*** Opening Data extract ***

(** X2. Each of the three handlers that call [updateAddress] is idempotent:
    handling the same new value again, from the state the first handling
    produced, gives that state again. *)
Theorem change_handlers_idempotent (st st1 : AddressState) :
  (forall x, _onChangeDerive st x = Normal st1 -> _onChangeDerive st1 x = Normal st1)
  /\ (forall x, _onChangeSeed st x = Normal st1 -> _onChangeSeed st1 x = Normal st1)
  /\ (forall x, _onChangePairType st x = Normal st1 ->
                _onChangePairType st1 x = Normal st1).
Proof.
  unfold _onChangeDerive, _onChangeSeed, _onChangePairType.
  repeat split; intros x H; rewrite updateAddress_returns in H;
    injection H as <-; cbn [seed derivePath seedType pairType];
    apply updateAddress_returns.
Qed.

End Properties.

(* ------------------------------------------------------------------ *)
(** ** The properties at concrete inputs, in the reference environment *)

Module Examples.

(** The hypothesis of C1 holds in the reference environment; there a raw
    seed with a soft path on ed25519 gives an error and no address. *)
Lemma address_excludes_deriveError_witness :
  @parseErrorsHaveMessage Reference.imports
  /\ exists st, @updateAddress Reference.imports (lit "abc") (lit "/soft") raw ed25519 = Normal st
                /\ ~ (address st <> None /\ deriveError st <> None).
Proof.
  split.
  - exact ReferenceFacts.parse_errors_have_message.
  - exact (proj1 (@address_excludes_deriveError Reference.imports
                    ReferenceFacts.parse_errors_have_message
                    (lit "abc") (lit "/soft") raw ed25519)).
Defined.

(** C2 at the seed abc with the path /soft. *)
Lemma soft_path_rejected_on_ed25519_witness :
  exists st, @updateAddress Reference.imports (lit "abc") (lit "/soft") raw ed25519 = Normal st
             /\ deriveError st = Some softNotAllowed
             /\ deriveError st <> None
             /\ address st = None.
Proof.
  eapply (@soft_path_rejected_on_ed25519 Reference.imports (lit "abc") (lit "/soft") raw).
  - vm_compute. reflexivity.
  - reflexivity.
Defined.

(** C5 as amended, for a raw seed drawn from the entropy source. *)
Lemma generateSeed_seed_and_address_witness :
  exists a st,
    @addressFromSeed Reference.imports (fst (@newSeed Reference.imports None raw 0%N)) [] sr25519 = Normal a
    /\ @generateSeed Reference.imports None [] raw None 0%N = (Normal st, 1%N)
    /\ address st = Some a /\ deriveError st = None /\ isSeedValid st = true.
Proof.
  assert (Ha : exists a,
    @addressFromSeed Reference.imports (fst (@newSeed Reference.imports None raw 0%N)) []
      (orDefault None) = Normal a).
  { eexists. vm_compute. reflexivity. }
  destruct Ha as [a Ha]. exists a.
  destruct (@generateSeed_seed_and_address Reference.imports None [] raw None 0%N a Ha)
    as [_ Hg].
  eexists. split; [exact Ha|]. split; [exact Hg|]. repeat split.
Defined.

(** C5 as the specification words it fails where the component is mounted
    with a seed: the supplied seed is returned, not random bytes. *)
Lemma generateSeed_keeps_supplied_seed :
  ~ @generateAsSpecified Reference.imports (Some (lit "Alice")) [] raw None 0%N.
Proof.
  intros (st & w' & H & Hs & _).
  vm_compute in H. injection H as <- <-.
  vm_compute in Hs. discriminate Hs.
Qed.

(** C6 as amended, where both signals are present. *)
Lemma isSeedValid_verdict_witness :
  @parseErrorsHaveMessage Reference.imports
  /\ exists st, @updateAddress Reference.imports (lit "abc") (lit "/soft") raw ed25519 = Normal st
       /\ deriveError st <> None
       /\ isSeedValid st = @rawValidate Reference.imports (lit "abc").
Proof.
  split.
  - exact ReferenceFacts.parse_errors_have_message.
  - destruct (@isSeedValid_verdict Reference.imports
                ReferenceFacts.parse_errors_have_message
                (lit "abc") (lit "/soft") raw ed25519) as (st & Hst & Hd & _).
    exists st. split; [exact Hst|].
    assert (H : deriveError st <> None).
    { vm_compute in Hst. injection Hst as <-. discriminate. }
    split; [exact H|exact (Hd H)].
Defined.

*** Closing Data extract ***
*** Opening Data extract ***

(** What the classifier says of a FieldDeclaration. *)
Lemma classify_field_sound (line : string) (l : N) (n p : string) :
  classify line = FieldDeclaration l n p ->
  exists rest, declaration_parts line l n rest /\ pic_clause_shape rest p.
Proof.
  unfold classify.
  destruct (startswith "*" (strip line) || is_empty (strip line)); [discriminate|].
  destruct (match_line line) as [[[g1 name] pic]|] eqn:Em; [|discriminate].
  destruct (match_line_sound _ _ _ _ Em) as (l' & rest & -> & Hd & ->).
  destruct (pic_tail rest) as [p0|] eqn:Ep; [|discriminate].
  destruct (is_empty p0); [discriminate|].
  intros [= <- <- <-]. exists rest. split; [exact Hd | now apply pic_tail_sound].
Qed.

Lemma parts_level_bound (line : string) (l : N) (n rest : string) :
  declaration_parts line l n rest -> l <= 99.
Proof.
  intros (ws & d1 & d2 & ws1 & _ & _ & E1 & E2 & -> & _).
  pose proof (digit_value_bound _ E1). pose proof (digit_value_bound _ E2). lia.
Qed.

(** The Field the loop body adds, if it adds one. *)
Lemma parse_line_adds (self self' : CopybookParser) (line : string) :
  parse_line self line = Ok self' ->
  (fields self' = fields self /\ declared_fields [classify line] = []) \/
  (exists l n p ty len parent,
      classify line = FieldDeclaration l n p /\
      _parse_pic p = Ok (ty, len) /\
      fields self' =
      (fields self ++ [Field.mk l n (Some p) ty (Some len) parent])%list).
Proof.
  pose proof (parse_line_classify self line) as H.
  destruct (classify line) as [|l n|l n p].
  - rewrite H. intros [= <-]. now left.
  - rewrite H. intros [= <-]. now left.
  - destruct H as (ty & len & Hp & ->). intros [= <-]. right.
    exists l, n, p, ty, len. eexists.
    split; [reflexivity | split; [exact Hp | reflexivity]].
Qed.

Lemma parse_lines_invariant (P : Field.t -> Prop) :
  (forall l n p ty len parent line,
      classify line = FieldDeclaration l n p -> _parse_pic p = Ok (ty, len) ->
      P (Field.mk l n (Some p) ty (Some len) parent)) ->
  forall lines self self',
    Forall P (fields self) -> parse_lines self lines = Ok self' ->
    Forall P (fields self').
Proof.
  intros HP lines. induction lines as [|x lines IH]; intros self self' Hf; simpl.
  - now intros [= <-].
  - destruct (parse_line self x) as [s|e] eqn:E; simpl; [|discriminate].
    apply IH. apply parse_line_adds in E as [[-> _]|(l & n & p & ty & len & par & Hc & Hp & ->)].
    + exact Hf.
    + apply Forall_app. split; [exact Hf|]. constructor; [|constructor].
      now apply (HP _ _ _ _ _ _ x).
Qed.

*** Closing Data extract ***
*** Opening Data extract ***

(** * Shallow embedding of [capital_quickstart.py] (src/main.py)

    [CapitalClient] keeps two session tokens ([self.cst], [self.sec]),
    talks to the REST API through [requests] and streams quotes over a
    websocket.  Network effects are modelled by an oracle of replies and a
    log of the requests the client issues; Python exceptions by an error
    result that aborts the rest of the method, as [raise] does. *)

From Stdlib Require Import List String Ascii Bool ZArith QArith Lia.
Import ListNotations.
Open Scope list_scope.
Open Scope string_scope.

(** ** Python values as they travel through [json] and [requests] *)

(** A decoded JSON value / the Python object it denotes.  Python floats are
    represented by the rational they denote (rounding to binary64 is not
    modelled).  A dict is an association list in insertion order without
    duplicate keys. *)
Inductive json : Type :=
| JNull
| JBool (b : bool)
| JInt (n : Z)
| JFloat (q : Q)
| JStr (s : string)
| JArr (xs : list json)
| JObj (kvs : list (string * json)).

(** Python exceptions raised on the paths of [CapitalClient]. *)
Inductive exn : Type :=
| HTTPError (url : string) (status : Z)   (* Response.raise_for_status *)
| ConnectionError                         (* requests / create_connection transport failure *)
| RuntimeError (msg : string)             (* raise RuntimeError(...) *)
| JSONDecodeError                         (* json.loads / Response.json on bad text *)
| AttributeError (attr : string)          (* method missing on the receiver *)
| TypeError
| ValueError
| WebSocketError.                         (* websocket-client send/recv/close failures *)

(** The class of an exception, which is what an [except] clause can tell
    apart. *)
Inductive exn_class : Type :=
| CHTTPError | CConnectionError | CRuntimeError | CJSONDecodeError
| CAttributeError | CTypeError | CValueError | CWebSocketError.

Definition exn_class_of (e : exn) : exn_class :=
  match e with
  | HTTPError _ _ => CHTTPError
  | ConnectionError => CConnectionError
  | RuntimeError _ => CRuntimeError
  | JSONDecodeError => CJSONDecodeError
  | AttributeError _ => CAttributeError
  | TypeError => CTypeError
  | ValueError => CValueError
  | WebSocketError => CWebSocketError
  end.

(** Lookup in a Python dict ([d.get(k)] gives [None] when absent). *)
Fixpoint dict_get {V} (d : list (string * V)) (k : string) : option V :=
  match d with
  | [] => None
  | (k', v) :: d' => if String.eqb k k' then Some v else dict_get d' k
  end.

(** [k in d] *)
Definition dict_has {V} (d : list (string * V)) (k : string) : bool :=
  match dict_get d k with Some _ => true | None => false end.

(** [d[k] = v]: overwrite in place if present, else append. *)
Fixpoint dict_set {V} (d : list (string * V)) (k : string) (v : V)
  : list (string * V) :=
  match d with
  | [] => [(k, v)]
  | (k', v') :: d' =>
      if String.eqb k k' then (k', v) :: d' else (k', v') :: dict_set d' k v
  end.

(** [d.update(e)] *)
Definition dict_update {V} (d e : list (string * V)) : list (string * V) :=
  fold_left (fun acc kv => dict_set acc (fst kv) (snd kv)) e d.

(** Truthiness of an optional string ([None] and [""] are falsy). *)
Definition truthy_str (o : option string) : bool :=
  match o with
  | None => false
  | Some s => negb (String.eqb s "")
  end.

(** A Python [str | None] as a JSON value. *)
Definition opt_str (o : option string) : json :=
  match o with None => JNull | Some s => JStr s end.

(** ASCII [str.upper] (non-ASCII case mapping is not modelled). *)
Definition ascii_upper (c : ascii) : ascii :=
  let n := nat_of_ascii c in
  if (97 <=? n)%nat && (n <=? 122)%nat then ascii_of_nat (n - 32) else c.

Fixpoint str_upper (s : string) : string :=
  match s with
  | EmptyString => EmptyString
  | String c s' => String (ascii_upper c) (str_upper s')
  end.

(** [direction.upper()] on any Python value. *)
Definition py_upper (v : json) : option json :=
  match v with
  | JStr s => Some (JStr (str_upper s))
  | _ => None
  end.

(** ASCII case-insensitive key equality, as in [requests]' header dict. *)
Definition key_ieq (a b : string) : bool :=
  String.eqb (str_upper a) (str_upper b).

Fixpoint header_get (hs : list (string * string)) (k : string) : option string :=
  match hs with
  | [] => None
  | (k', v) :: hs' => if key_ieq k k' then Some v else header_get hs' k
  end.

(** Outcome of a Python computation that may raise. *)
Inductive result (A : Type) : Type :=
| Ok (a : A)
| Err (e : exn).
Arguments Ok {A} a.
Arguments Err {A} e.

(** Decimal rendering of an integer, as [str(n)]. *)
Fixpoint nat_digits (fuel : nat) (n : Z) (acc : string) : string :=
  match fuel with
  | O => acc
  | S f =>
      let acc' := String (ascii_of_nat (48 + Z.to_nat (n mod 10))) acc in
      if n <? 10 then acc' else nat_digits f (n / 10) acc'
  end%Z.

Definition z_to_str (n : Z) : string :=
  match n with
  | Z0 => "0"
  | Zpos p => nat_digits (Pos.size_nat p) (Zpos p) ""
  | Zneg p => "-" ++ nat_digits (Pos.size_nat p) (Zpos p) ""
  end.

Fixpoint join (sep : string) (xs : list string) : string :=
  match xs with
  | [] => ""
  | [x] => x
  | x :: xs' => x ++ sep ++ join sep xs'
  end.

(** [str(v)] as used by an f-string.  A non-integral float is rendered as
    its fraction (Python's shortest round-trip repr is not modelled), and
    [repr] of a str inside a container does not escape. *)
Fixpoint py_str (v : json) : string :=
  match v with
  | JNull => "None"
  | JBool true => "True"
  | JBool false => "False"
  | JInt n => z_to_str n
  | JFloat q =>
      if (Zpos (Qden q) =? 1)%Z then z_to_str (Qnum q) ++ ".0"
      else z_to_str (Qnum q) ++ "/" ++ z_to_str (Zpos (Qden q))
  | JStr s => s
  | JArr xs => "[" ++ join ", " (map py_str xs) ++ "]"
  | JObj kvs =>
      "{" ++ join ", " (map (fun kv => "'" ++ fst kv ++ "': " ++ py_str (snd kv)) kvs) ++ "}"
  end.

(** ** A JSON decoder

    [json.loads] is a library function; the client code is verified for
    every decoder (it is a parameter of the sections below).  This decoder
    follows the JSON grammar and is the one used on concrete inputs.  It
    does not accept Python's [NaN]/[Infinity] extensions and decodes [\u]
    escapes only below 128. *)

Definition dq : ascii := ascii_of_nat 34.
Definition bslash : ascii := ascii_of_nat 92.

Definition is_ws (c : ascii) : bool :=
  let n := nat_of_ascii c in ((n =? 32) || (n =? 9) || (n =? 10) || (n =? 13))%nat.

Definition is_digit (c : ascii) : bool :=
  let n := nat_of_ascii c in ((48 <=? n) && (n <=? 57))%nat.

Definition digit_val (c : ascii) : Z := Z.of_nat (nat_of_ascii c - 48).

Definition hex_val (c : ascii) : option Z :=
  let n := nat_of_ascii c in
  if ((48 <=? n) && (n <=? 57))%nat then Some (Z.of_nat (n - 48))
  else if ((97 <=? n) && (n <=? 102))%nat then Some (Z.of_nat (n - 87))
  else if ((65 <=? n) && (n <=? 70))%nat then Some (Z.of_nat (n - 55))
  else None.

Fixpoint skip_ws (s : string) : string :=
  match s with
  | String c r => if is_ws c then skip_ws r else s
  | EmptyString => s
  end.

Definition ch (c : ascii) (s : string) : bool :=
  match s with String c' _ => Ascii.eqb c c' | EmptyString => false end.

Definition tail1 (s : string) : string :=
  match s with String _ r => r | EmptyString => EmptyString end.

*** Closing Data extract ***

Look back at the entries above. Retype the line with "(** X2. Each", the line with "(** The hypothesis", and all lines in between.

(** X2. Each of the three handlers that call [updateAddress] is idempotent:
    handling the same new value again, from the state the first handling
    produced, gives that state again. *)
Theorem change_handlers_idempotent (st st1 : AddressState) :
  (forall x, _onChangeDerive st x = Normal st1 -> _onChangeDerive st1 x = Normal st1)
  /\ (forall x, _onChangeSeed st x = Normal st1 -> _onChangeSeed st1 x = Normal st1)
  /\ (forall x, _onChangePairType st x = Normal st1 ->
                _onChangePairType st1 x = Normal st1).
Proof.
  unfold _onChangeDerive, _onChangeSeed, _onChangePairType.
  repeat split; intros x H; rewrite updateAddress_returns in H;
    injection H as <-; cbn [seed derivePath seedType pairType];
    apply updateAddress_returns.
Qed.

End Properties.

(* ------------------------------------------------------------------ *)
(** ** The properties at concrete inputs, in the reference environment *)

Module Examples.

(** The hypothesis of C1 holds in the reference environment; there a raw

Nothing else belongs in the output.